Decoding RNA Triple Helices: Identification from Sequence and Secondary Structure

The discovery of long non-coding RNAs has revealed additional layers of gene‑expression control. Specific interactions of lncRNAs with DNA, RNAs, and RNA-binding proteins enable regulation in both cytoplasmic and nuclear compartments; for example, a conserved triple‑helix motif is essential for MALAT1 stability and oncogenic activity. Here we present a secondary-structure-based framework to annotate and detect RNA triple helices. First, we extend the dot-bracket formalism with a third annotation line that encodes Hoogsteen contacts.

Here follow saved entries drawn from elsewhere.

(** A line with key [k] and rest [r] changes the value of [k] by
    [attr_step], reports [k] when it is unknown, and keeps the rest. *)
Lemma parse_line_entry file st line k r :
  line_entry line = Some (k, r) ->
  k ∉ object_prototype_keys ->
  (is_flag_key k = false -> prop_get (ps_obj st) k <> Some VTrue) ->
  exists st',
    parse_line file st line = Continue st' /\
    (forall k', prop_get (ps_obj st') k' =
       if bool_decide (k' = k) then attr_step k (prop_get (ps_obj st) k) r
       else prop_get (ps_obj st) k') /\
    ps_log st' = ps_log st ++ option_list (unknown_warning file line) /\
    ps_err st' = ps_err st || negb (bool_decide (k ∈ allowed_keys)).
Proof.
  intros Hl Hk Hty. unfold unknown_warning. rewrite Hl.
  unfold line_entry in Hl. unfold parse_line.
  destruct (split_key_rest line) as [[k0 r0]|]; simplify_eq.
  set (st1 := if bool_decide (trim k0 ∈ allowed_keys) then st else ps_warn _ st).
  assert (ps_obj st1 = ps_obj st /\
          ps_log st1 = ps_log st ++ option_list (if bool_decide (trim k0 ∈ allowed_keys) then None
                         else Some (trim k0 +:+ " in " +:+ file +:+ " is unfamiliar")) /\
          ps_err st1 = ps_err st || negb (bool_decide (trim k0 ∈ allowed_keys)))
    as (Ho & Hlog & Herr).
  { subst st1. case_bool_decide; simpl; by rewrite ?app_nil_r, ?orb_false_r, ?orb_true_r. }
  clearbody st1. unfold ps_set, attr_step.
  assert (Hsp : is_flag_key (trim k0) = false ->
                spread_or_empty (ps_obj st1) (trim k0) =
                Ret (values_of (prop_get (ps_obj st) (trim k0)))).
  { intros Hf. rewrite Ho. by apply spread_or_empty_ok, Hty. }
  destruct (bool_decide (trim k0 = "ConnectTo")) eqn:Hc;
    [|destruct (is_flag_key (trim k0)) eqn:Hf; [destruct (bool_decide (trim r = "true"))|]].
  all: try (rewrite Hsp; [|apply bool_decide_eq_true in Hc; by rewrite Hc]).
  all: try (rewrite Hsp; [|done]).
  all: eexists; split; [reflexivity|]; simpl; rewrite ?Ho; split; [|split; [apply Hlog|apply Herr]].
  all: intros k'; rewrite ?prop_assign_ordinary, ?prop_get_set by done.
  all: destruct (decide (k' = trim k0));
         [subst; rewrite bool_decide_true by done|rewrite bool_decide_false by done]; done.
Qed.

(** Property keys stay distinct. *)
Lemma parse_line_NoDup file st line st' :
  NoDup (ps_obj st).*1 -> parse_line file st line = Continue st' -> NoDup (ps_obj st').*1.
Proof.
  unfold parse_line, lift_throw, ps_set, ps_warn.
  destruct (split_key_rest line) as [[k r]|]; [|congruence].
  intros Hnd. repeat (case_bool_decide || case_match); simpl in *; intros; simplify_eq/=;
    auto using prop_assign_NoDup.
Qed.

Lemma parse_lines_NoDup file lines log err st :
  run_fold (parse_line file) lines (ps_init log err) = Continue st -> NoDup (ps_obj st).*1.
Proof.
  apply (run_fold_preserves (fun s => NoDup (ps_obj s).*1)); [|constructor].
  intros s x s'. apply parse_line_NoDup.
Qed.

(** ** Refinement of the per-key specification *)

Lemma parse_lines_correct file lines log err :
  proto_free lines ->
  exists st,
    run_fold (parse_line file) lines (ps_init log err) = Continue st /\
    (forall k, prop_get (ps_obj st) k = attr_spec k lines) /\
    ps_log st = log ++ unknown_warnings file lines /\
    ps_err st = err || bool_decide (unknown_warnings file lines <> []).
Proof.
  induction lines as [|l lines IH] using rev_ind; intros Hpf.
  { eexists; split; [reflexivity|]. split.
    - intros k. unfold attr_spec. simpl. case_bool_decide; [done|by destruct (is_flag_key k)].
    - simpl. by rewrite app_nil_r, orb_false_r. }
  unfold proto_free in Hpf. rewrite forallb_app in Hpf.
  apply andb_prop in Hpf as [Hpf Hl1]. simpl in Hl1. rewrite andb_true_r in Hl1.
  destruct (IH Hpf) as (st & Hrun & Hobj & Hlog & Herr).
  rewrite run_fold_snoc, Hrun. unfold unknown_warnings in *. rewrite omap_app.
  destruct (line_entry l) as [[k r]|] eqn:El.
  - assert (Hk : k ∉ object_prototype_keys).
    { unfold proto_free_line in Hl1. rewrite El in Hl1. by apply bool_decide_eq_true in Hl1. }
    assert (Hty : is_flag_key k = false -> prop_get (ps_obj st) k <> Some VTrue)
      by (intros Hf; rewrite Hobj; by apply attr_spec_not_VTrue).
    destruct (parse_line_entry file st l k r El Hk Hty) as (st' & -> & Ho & Hl & He).
    eexists; split; [reflexivity|]. split; [|split].
    + intros k'. rewrite Ho, attr_spec_snoc, Hobj. unfold rest_for. rewrite El.
      destruct (decide (k' = k)); [subst; by rewrite !bool_decide_true|by rewrite !bool_decide_false].
    + rewrite Hl, Hlog, <- app_assoc. simpl. by destruct (unknown_warning file l).
    + rewrite He, Herr. simpl. unfold unknown_warning. rewrite El.
      destruct (decide (k ∈ allowed_keys)) as [Ha|Ha];
        [rewrite !(bool_decide_true _ Ha)|rewrite !(bool_decide_false _ Ha)]; simpl.
      * by rewrite app_nil_r, orb_false_r.
      * rewrite orb_true_r, bool_decide_true; [by rewrite orb_true_r|].
        intros Hnil. apply app_eq_nil in Hnil. naive_solver.
  - rewrite parse_line_no_entry by done.
    assert (Hu : unknown_warning file l = None) by (unfold unknown_warning; by rewrite El).
    eexists; split; [reflexivity|]. simpl. rewrite Hu, !app_nil_r. split; [|done].
    intros k'. rewrite attr_spec_snoc, Hobj. unfold rest_for. by rewrite El.
Qed.

(** C5 (refinement): Parsing a file whose keys are not inherited names always finishes,
    every attribute then holds exactly what [attr_spec] says, every
    unknown key was reported once per line in file order, and the error
    flag is set exactly when there was one. *)
Theorem parse_lines_refines file lines log err :
  proto_free lines ->
  exists st,
    run_fold (parse_line file) lines (ps_init log err) = Continue st /\
    (forall k, prop_get (ps_obj st) k = attr_spec k lines) /\
    ps_log st = log ++ unknown_warnings file lines /\
    ps_err st = err || bool_decide (unknown_warnings file lines <> []).
Proof. by eapply parse_lines_correct. Qed.

Lemma parse_lines_refines_witness :
  proto_free ["Address = 10.0.0.1/32"; "Foo = 1"] /\
  exists st,
    run_fold (parse_line "n.wg") ["Address = 10.0.0.1/32"; "Foo = 1"] (ps_init [] false)
      = Continue st /\
    (forall k, prop_get (ps_obj st) k = attr_spec k ["Address = 10.0.0.1/32"; "Foo = 1"]) /\
    ps_log st = [] ++ unknown_warnings "n.wg" ["Address = 10.0.0.1/32"; "Foo = 1"] /\
    ps_err st = false || bool_decide (unknown_warnings "n.wg" ["Address = 10.0.0.1/32"; "Foo = 1"] <> []).
Proof. split; [vm_compute; reflexivity|]. apply parse_lines_refines. vm_compute. reflexivity. Defined.


(** ** Consequences: accumulation, union, flags, inherited keys *)

Lemma rests_of_app k l1 l2 : rests_of k (l1 ++ l2) = rests_of k l1 ++ rests_of k l2.
Proof. apply omap_app. Qed.

Lemma values_attr_spec k lines :
  is_flag_key k = false ->
  values_of (attr_spec k lines) =
  if bool_decide (k = "ConnectTo") then List.concat (map connect_names (rests_of k lines))
  else map trim (rests_of k lines).
Proof.
  intros Hf. unfold attr_spec. rewrite Hf. by case_bool_decide; destruct (rests_of k lines).
Qed.

Lemma proto_free_app l1 l2 : proto_free (l1 ++ l2) <-> proto_free l1 /\ proto_free l2.
Proof. unfold proto_free. by rewrite forallb_app, andb_true_iff. Qed.

Lemma rests_of_inherited k lines :
  proto_free lines -> k ∈ object_prototype_keys -> rests_of k lines = [].
Proof.
  intros Hpf Hk. induction lines as [|l lines IH]; [done|].
  apply (proto_free_app [l] lines) in Hpf as [Hl Hpf].
  change (l :: lines) with ([l] ++ lines). rewrite rests_of_app, IH by done.
  unfold proto_free, proto_free_line in Hl. unfold rests_of, rest_for. simpl in *.
  destruct (line_entry l) as [[k' r]|]; [|done]. rewrite andb_true_r in Hl.
  apply bool_decide_eq_true in Hl. case_bool_decide; [subst; done|done].
Qed.

Lemma attr_spec_inherited k lines :
  proto_free lines -> k ∈ object_prototype_keys -> attr_spec k lines = None.
Proof.
  intros Hpf Hk. unfold attr_spec. rewrite rests_of_inherited by done.
  by case_bool_decide; [|destruct (is_flag_key k)].
Qed.

Lemma inherited_not_allowed k : k ∈ object_prototype_keys -> k ∉ allowed_keys.
Proof. unfold object_prototype_keys, allowed_keys. set_solver. Qed.

(** C15 (functional): values accumulate.  For every key other than the two
    flags, the strings stored after parsing [pre ++ post] are those stored
    after parsing [pre] followed by those stored after parsing [post]:
    repeated lines of one key append in file order, and several
    [ConnectTo] lines union into one list. *)
Theorem parse_accumulates file pre post log err k :
  proto_free (pre ++ post) -> is_flag_key k = false ->
  exists st st1 st2,
    run_fold (parse_line file) (pre ++ post) (ps_init log err) = Continue st /\
    run_fold (parse_line file) pre (ps_init log err) = Continue st1 /\
    run_fold (parse_line file) post (ps_init log err) = Continue st2 /\
    values_of (prop_get (ps_obj st) k) =
      values_of (prop_get (ps_obj st1) k) ++ values_of (prop_get (ps_obj st2) k).
Proof.
  intros Hpf Hf. pose proof Hpf as [H1 H2]%proto_free_app.
  destruct (parse_lines_correct file _ log err Hpf) as (st & ? & Hst & _).
  destruct (parse_lines_correct file _ log err H1) as (st1 & ? & Hst1 & _).
  destruct (parse_lines_correct file _ log err H2) as (st2 & ? & Hst2 & _).
  exists st, st1, st2. do 3 (split; [done|]).
  rewrite Hst, Hst1, Hst2, !values_attr_spec, rests_of_app by done.
  case_bool_decide; by rewrite ?List.map_app, ?List.concat_app.
Qed.

Lemma parse_accumulates_witness :
  proto_free (["PostUp = a"] ++ ["PostUp = b"]) /\ is_flag_key "PostUp" = false /\
  exists st st1 st2,
    run_fold (parse_line "n.wg") (["PostUp = a"] ++ ["PostUp = b"]) (ps_init [] false) = Continue st /\
    run_fold (parse_line "n.wg") ["PostUp = a"] (ps_init [] false) = Continue st1 /\
    run_fold (parse_line "n.wg") ["PostUp = b"] (ps_init [] false) = Continue st2 /\
    values_of (prop_get (ps_obj st) "PostUp") =
      values_of (prop_get (ps_obj st1) "PostUp") ++ values_of (prop_get (ps_obj st2) "PostUp").
Proof.
  split; [vm_compute; reflexivity|]. split; [reflexivity|].
  apply parse_accumulates; [vm_compute|]; reflexivity.
Defined.

(** The line has an [=] and its trimmed key is [k]. *)
Definition has_key (k : string) (line : string) : bool :=
  match line_entry line with Some (k', _) => bool_decide (k' = k) | None => false end.

Lemma length_rests_of k lines :
  List.length (rests_of k lines) = List.length (filter (fun l => has_key k l = true) lines).
Proof.
  induction lines as [|l lines IH]; [done|]. rewrite filter_cons.
  assert (Hk : has_key k l = match rest_for k l with Some _ => true | None => false end)
    by (unfold has_key, rest_for; destruct (line_entry l) as [[]|]; [case_bool_decide|]; done).
  unfold rests_of at 1. simpl. change (list_omap _ _ (rest_for k) lines) with (rests_of k lines).
  destruct (rest_for k l); simpl.
  - rewrite decide_True by done. simpl. by rewrite IH.
  - by rewrite decide_False by (by rewrite Hk).
Qed.

(** C16 (functional): value accumulation (§8).  For an ordinary key (not a
    flag, not [ConnectTo]) the parsed value list holds the trimmed rests
    of the lines with that key, in file order: N such lines give exactly
    N values. *)
Theorem parse_value_count file lines log err k :
  proto_free lines -> is_flag_key k = false -> k <> "ConnectTo" ->
  exists st,
    run_fold (parse_line file) lines (ps_init log err) = Continue st /\
    values_of (prop_get (ps_obj st) k) = map trim (rests_of k lines) /\
    List.length (values_of (prop_get (ps_obj st) k)) =
      List.length (filter (fun l => has_key k l = true) lines).
Proof.
  intros Hpf Hf Hc. destruct (parse_lines_correct file _ log err Hpf) as (st & Hrun & Hst & _).
  exists st. split; [done|]. rewrite Hst, values_attr_spec, bool_decide_false by done.
  split; [done|]. by rewrite length_map, length_rests_of.
Qed.

Lemma parse_value_count_witness :
  proto_free ["PostUp = a"; "# note"; "PostUp = b"; "DNS = 1.1.1.1"; " PostUp=c "] /\
  is_flag_key "PostUp" = false /\ "PostUp" <> "ConnectTo" /\
  exists st,
    run_fold (parse_line "n.wg") ["PostUp = a"; "# note"; "PostUp = b"; "DNS = 1.1.1.1"; " PostUp=c "]
      (ps_init [] false) = Continue st /\
    values_of (prop_get (ps_obj st) "PostUp") =
      map trim (rests_of "PostUp" ["PostUp = a"; "# note"; "PostUp = b"; "DNS = 1.1.1.1"; " PostUp=c "]) /\
    List.length (values_of (prop_get (ps_obj st) "PostUp")) =
      List.length (filter (fun l => has_key "PostUp" l = true)
                     ["PostUp = a"; "# note"; "PostUp = b"; "DNS = 1.1.1.1"; " PostUp=c "]).
Proof.
  split; [vm_compute; reflexivity|]. split; [reflexivity|]. split; [done|].
  apply parse_value_count; [vm_compute; reflexivity|reflexivity|done].
Defined.


(** C17 (invariant): a flag set by a [= true] line stays set.  Once a line
    of [pre] has set [DefaultRoute] or [SplitFiles] to [true], no line of
    [post], whatever its value, resets it. *)
Theorem parse_flag_monotone file pre post log err line k r :
  proto_free (pre ++ post) -> is_flag_key k = true ->
  line ∈ pre -> line_entry line = Some (k, r) -> trim r = "true" ->
  exists st,
    run_fold (parse_line file) (pre ++ post) (ps_init log err) = Continue st /\
    prop_get (ps_obj st) k = Some VTrue.
Proof.
  intros Hpf Hf Hin El Ht.
  destruct (parse_lines_correct file _ log err Hpf) as (st & Hrun & Hst & _).
  exists st. split; [done|]. rewrite Hst. unfold attr_spec.
  rewrite bool_decide_false by (intros ->; discriminate). rewrite Hf.
  assert (Hr : r ∈ rests_of k (pre ++ post)).
  { unfold rests_of. apply list_elem_of_omap. exists line. split; [set_solver|].
    unfold rest_for. rewrite El. by rewrite bool_decide_true. }
  rewrite (proj2 (existsb_exists _ _)); [done|].
  exists r. split; [by apply list_elem_of_In|by rewrite bool_decide_true].
Qed.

Second, we introduce TripleMatcher, which searches for a tripl-helix pattern, filters candidates by C1'-C1' distance thresholds, and merges overlaps into region-level zones. Using telomerase RNAs and RNA-stability elements with experimentally established triple helices (8 RNAs), TripleMatcher localized all annotated regions (structure-wise detection 8/8); geometric filtering removed most spurious candidates and improved precision (PPV from 0.42 to 0.81) and overall accuracy (F_1 from 0.42 to 0.62) while maintaining sensitivity. Benchmarking eight predictors showed that pseudoknot-aware methods most reliably reproduce the local architecture required for detection, aligning secondary-structure quality with downstream triple-helix recovery. Applied prospectively, the framework identified candidate regions directly from predicted secondary structures and scaled to a screen of 4,147 RNAs, where distance filtering reduced 150,948 raw candidates to 90 geometrically feasible regions across seven molecules, including human telomerase complexes. Together, the notation and TripleMatcher provide a concise route from secondary structure to a small, interpretable set of triple-helix candidates suitable for targeted experimental validation.